(Records for this exercise):
(* ===== verification/Desc.v ===== *)
(** * The processor's tables ([kernel/gdt.c], [kernel/idt.c], [kernel/tss.c], and
    [cpu_enable_sse] of [kernel/kmain.c])

    The tables as the C structures, their bytes in memory, and what the processor
    reads from those bytes: segments, gates and the task segment.  The addresses
    of the tables and of the handlers are parameters, given by the linker. *)

From S2P Require Import Prelude Ports.
Import Ports.

Module Desc.

(** ** The structures, with their bytes in memory (little-endian, packed) *)

Record gdt_entry := mk_gdt_entry { limit_low : Z; base_low : Z; base_mid : Z; access : Z; gran : Z; base_high : Z }.

Record tss_desc := mk_tss_desc {
  t_limit_low : Z; t_base_low : Z; t_base_mid1 : Z; t_access : Z; t_gran : Z; t_base_mid2 : Z; t_base_high : Z; t_reserved : Z }.

Record gdt_table := mk_gdt { g_null : gdt_entry; g_code : gdt_entry; g_data : gdt_entry; g_tss : tss_desc }.

Record idt_gate := mk_gate {
  offset_low : Z; selector : Z; ist : Z; type_attr : Z; offset_mid : Z; offset_high : Z; zero : Z }.

Record nm_tss64 := mk_tss {
  reserved0 : Z; rsp0 : Z; rsp1 : Z; rsp2 : Z; reserved1 : Z; ist1 : Z; ist2 : Z; ist3 : Z; ist4 : Z; ist5 : Z; ist6 : Z; ist7 : Z;
  reserved2 : Z; reserved3 : Z; iopb : Z }.

Fixpoint le (n : nat) (x : Z) : list Z :=
  match n with O => [] | S n => u8 x :: le n (Z.shiftr x 8) end.

Fixpoint from_le (l : list Z) : Z :=
  match l with [] => 0 | b :: l => Z.lor b (Z.shiftl (from_le l) 8) end.

Definition gdt_entry_bytes (e : gdt_entry) : list Z :=
  le 2 (limit_low e) ++ le 2 (base_low e) ++ le 1 (base_mid e) ++ le 1 (access e) ++ le 1 (gran e) ++ le 1 (base_high e).

Definition tss_desc_bytes (e : tss_desc) : list Z :=
  le 2 (t_limit_low e) ++ le 2 (t_base_low e) ++ le 1 (t_base_mid1 e) ++ le 1 (t_access e) ++ le 1 (t_gran e) ++ le 1 (t_base_mid2 e) ++
  le 4 (t_base_high e) ++ le 4 (t_reserved e).

Definition gdt_bytes (g : gdt_table) : list Z :=
  gdt_entry_bytes (g_null g) ++ gdt_entry_bytes (g_code g) ++ gdt_entry_bytes (g_data g) ++ tss_desc_bytes (g_tss g).

Definition gate_bytes (g : idt_gate) : list Z :=
  le 2 (offset_low g) ++ le 2 (selector g) ++ le 1 (ist g) ++ le 1 (type_attr g) ++ le 2 (offset_mid g) ++ le 4 (offset_high g) ++
  le 4 (zero g).

Definition tss_bytes (t : nm_tss64) : list Z :=
  le 4 (reserved0 t) ++ le 8 (rsp0 t) ++ le 8 (rsp1 t) ++ le 8 (rsp2 t) ++ le 8 (reserved1 t) ++ le 8 (ist1 t) ++ le 8 (ist2 t) ++
  le 8 (ist3 t) ++ le 8 (ist4 t) ++ le 8 (ist5 t) ++ le 8 (ist6 t) ++ le 8 (ist7 t) ++ le 8 (reserved2 t) ++ le 2 (reserved3 t) ++
  le 2 (iopb t).

Definition tss0 : nm_tss64 := mk_tss 0 0 0 0 0 0 0 0 0 0 0 0 0 0 0.
Definition SIZEOF_TSS : Z := zlen (tss_bytes tss0).
Definition SIZEOF_GATE : Z := zlen (gate_bytes (mk_gate 0 0 0 0 0 0 0)).

(** ** The state: the static tables and the registers of the processor *)

Record desc := mk_desc {
  gdt : gdt_table;
  idt : list idt_gate;
  kernel_tss : nm_tss64;
  gdtr : Z * Z;
  idtr : Z * Z;
  cs : Z;
  data_sel : Z;
  tr : Z;
  cr0 : Z;
  cr4 : Z;
}.

Definition set_gdt v s := mk_desc v (idt s) (kernel_tss s) (gdtr s) (idtr s) (cs s) (data_sel s) (tr s) (cr0 s) (cr4 s).
Definition set_idt v s := mk_desc (gdt s) v (kernel_tss s) (gdtr s) (idtr s) (cs s) (data_sel s) (tr s) (cr0 s) (cr4 s).
Definition set_tss v s := mk_desc (gdt s) (idt s) v (gdtr s) (idtr s) (cs s) (data_sel s) (tr s) (cr0 s) (cr4 s).
Definition set_gdtr v s := mk_desc (gdt s) (idt s) (kernel_tss s) v (idtr s) (cs s) (data_sel s) (tr s) (cr0 s) (cr4 s).
Definition set_idtr v s := mk_desc (gdt s) (idt s) (kernel_tss s) (gdtr s) v (cs s) (data_sel s) (tr s) (cr0 s) (cr4 s).
Definition set_segments c d s := mk_desc (gdt s) (idt s) (kernel_tss s) (gdtr s) (idtr s) c d (tr s) (cr0 s) (cr4 s).
Definition set_tr v s := mk_desc (gdt s) (idt s) (kernel_tss s) (gdtr s) (idtr s) (cs s) (data_sel s) v (cr0 s) (cr4 s).
Definition set_cr0 v s := mk_desc (gdt s) (idt s) (kernel_tss s) (gdtr s) (idtr s) (cs s) (data_sel s) (tr s) v (cr4 s).
Definition set_cr4 v s := mk_desc (gdt s) (idt s) (kernel_tss s) (gdtr s) (idtr s) (cs s) (data_sel s) (tr s) (cr0 s) v.

(** ** What the processor reads *)

(** The [n] bytes at [off]. *)
Definition field (b : list Z) (off n : nat) : Z := from_le (take n (drop off b)).

(** A selector names a descriptor if its eight bytes are inside the table. *)
Definition in_table (limit sel : Z) : bool := sel + 7 <=? limit.

(** The descriptor of a code or data segment. *)
Definition segment (b : list Z) (sel : Z) : list Z := take 8 (drop (Z.to_nat sel) b).
Definition seg_access (d : list Z) : Z := field d 5 1.
Definition seg_flags (d : list Z) : Z := Z.shiftr (field d 6 1) 4.

(** Present, a code segment of ring 0, readable or not, 64-bit: bits 7, 4 and 3
    of the access byte, no privilege bits, and the L bit with the D bit clear. *)
Definition is_code64 (d : list Z) : bool :=
  (Z.land (seg_access d) 0xF8 =? 0x98) && (Z.land (seg_flags d) 6 =? 2).
(** Present, writable data of ring 0. *)
Definition is_data (d : list Z) : bool := Z.land (seg_access d) 0xFA =? 0x92.

(** The segment of a system descriptor of sixteen bytes: its base and limit. *)
Definition system_base (d : list Z) : Z :=
  Z.lor (field d 2 3) (Z.lor (Z.shiftl (field d 7 1) 24) (Z.shiftl (field d 8 4) 32)).
Definition system_limit (d : list Z) : Z := Z.lor (field d 0 2) (Z.shiftl (Z.land (field d 6 1) 0xF) 16).

(** [lgdt], [lidt] and the loads of the segment registers; a load of a bad
    selector faults. *)
Definition lgdt (limit base : Z) : M desc unit := modify (set_gdtr (limit, base)).
Definition lidt (limit base : Z) : M desc unit := modify (set_idtr (limit, base)).

Definition load_segments (code data : Z) : M desc unit :=
  b ← gets (fun s => gdt_bytes (gdt s));
  r ← gets gdtr;
  if in_table r.1 code && is_code64 (segment b code) && in_table r.1 data && is_data (segment b data)
  then modify (set_segments code data)
  else stuck OutOfBounds.

(** [ltr] takes a 64-bit task segment that is present and not busy, and marks it
    busy; the only one in the table is at 24. *)
Definition busy (e : tss_desc) : tss_desc :=
  mk_tss_desc (t_limit_low e) (t_base_low e) (t_base_mid1 e) (Z.lor (t_access e) 2) (t_gran e) (t_base_mid2 e) (t_base_high e) (t_reserved e).

Definition ltr (sel : Z) : M desc unit :=
  b ← gets (fun s => gdt_bytes (gdt s));
  r ← gets gdtr;
  if in_table r.1 (sel + 8) && (seg_access (segment b sel) =? 0x89) && (sel =? 24)
  then modify (fun s => set_gdt (mk_gdt (g_null (gdt s)) (g_code (gdt s)) (g_data (gdt s)) (busy (g_tss (gdt s)))) s) ;;
       modify (set_tr sel)
  else stuck OutOfBounds.

(** ** The routines *)

Section ops.
(** The addresses of the tables and of the six handlers. *)
Context (gdt_addr idt_addr tss_addr : Z) (isr_ud isr_df isr_gp isr_pf isr_irq0 isr_irq1 : Z).

Definition tss_base_address : Z := tss_addr.

Definition gdt_init : M desc unit :=
  modify (fun s => set_gdt (mk_gdt (g_null (gdt s)) (mk_gdt_entry 0xFFFF 0 0 0x9A 0xAF 0) (g_data (gdt s)) (g_tss (gdt s))) s) ;;
  modify (fun s => set_gdt (mk_gdt (g_null (gdt s)) (g_code (gdt s)) (mk_gdt_entry 0xFFFF 0 0 0x92 0xAF 0) (g_tss (gdt s))) s) ;;
  let base := tss_base_address in
  let limit := u32 (SIZEOF_TSS - 1) in
  modify (fun s => set_gdt (mk_gdt (g_null (gdt s)) (g_code (gdt s)) (g_data (gdt s))
    (mk_tss_desc (u16 (Z.land limit 0xFFFF)) (u16 (Z.land base 0xFFFF)) (u8 (Z.land (Z.shiftr base 16) 0xFF)) 0x89
      (u8 (Z.land (Z.shiftr limit 16) 0x0F)) (u8 (Z.land (Z.shiftr base 24) 0xFF)) (u32 (Z.shiftr base 32)) 0)) s) ;;
  g ← gets gdt;
  lgdt (u16 (zlen (gdt_bytes g) - 1)) gdt_addr ;;
  load_segments 0x08 0x10.

Definition idt_set_gate (vec handler attr stack : Z) : M desc unit :=
  if (vec <? 0) || (256 <=? vec) then mret tt else
  wr idt set_idt vec
    (mk_gate (u16 (Z.land handler 0xFFFF)) 0x08 stack attr (u16 (Z.land (Z.shiftr handler 16) 0xFFFF))
      (u32 (Z.land (Z.shiftr handler 32) 0xFFFFFFFF)) 0).

Definition idt_init : M desc unit :=
  for_all (upto 0 256) (fun i => idt_set_gate i 0 0 0) ;;
  idt_set_gate 6 isr_ud 0x8E 0 ;;
  idt_set_gate 8 isr_df 0x8E 0 ;;
  idt_set_gate 13 isr_gp 0x8E 0 ;;
  idt_set_gate 14 isr_pf 0x8E 0 ;;
  idt_set_gate 32 isr_irq0 0x8E 0 ;;
  idt_set_gate 33 isr_irq1 0x8E 0 ;;
  lidt (u16 (256 * SIZEOF_GATE - 1)) idt_addr.

Definition tss_init : M desc unit :=
  modify (set_tss (mk_tss 0 0 0 0 0 0 0 0 0 0 0 0 0 0 (u16 SIZEOF_TSS))) ;;
  let tss_sel := 0x18 in
  ltr tss_sel.
End ops.

Definition cpu_enable_sse : M desc unit :=
  v ← gets cr0;
  let v := Z.land v (u64 (Z.lnot (u64 (Z.shiftl 1 2)))) in
  let v := Z.land v (u64 (Z.lnot (u64 (Z.shiftl 1 3)))) in
  let v := Z.lor v (u64 (Z.shiftl 1 1)) in
  modify (set_cr0 v) ;;
  w ← gets cr4;
  let w := Z.lor w (u64 (Z.shiftl 1 9)) in
  let w := Z.lor w (u64 (Z.shiftl 1 10)) in
  modify (set_cr4 w).

(** ** Delivery: what the processor does with vector [v]

    It reads the sixteen bytes of the gate at [16 v] from the table in memory, here
    those of [idt], if that is where the register points; a gate that is not a
    present interrupt gate through a 64-bit code segment faults. *)

Definition idt_bytes (l : list idt_gate) : list Z := mjoin (gate_bytes <$> l).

(Your instructions): Find the string "selector" in the entries above and return each line that holds it.

(Task output):
  offset_low : Z; selector : Z; ist : Z; type_attr : Z; offset_mid : Z; offset_high : Z; zero : Z }.
  le 2 (offset_low g) ++ le 2 (selector g) ++ le 1 (ist g) ++ le 1 (type_attr g) ++ le 2 (offset_mid g) ++ le 4 (offset_high g) ++
(** A selector names a descriptor if its eight bytes are inside the table. *)
    selector faults. *)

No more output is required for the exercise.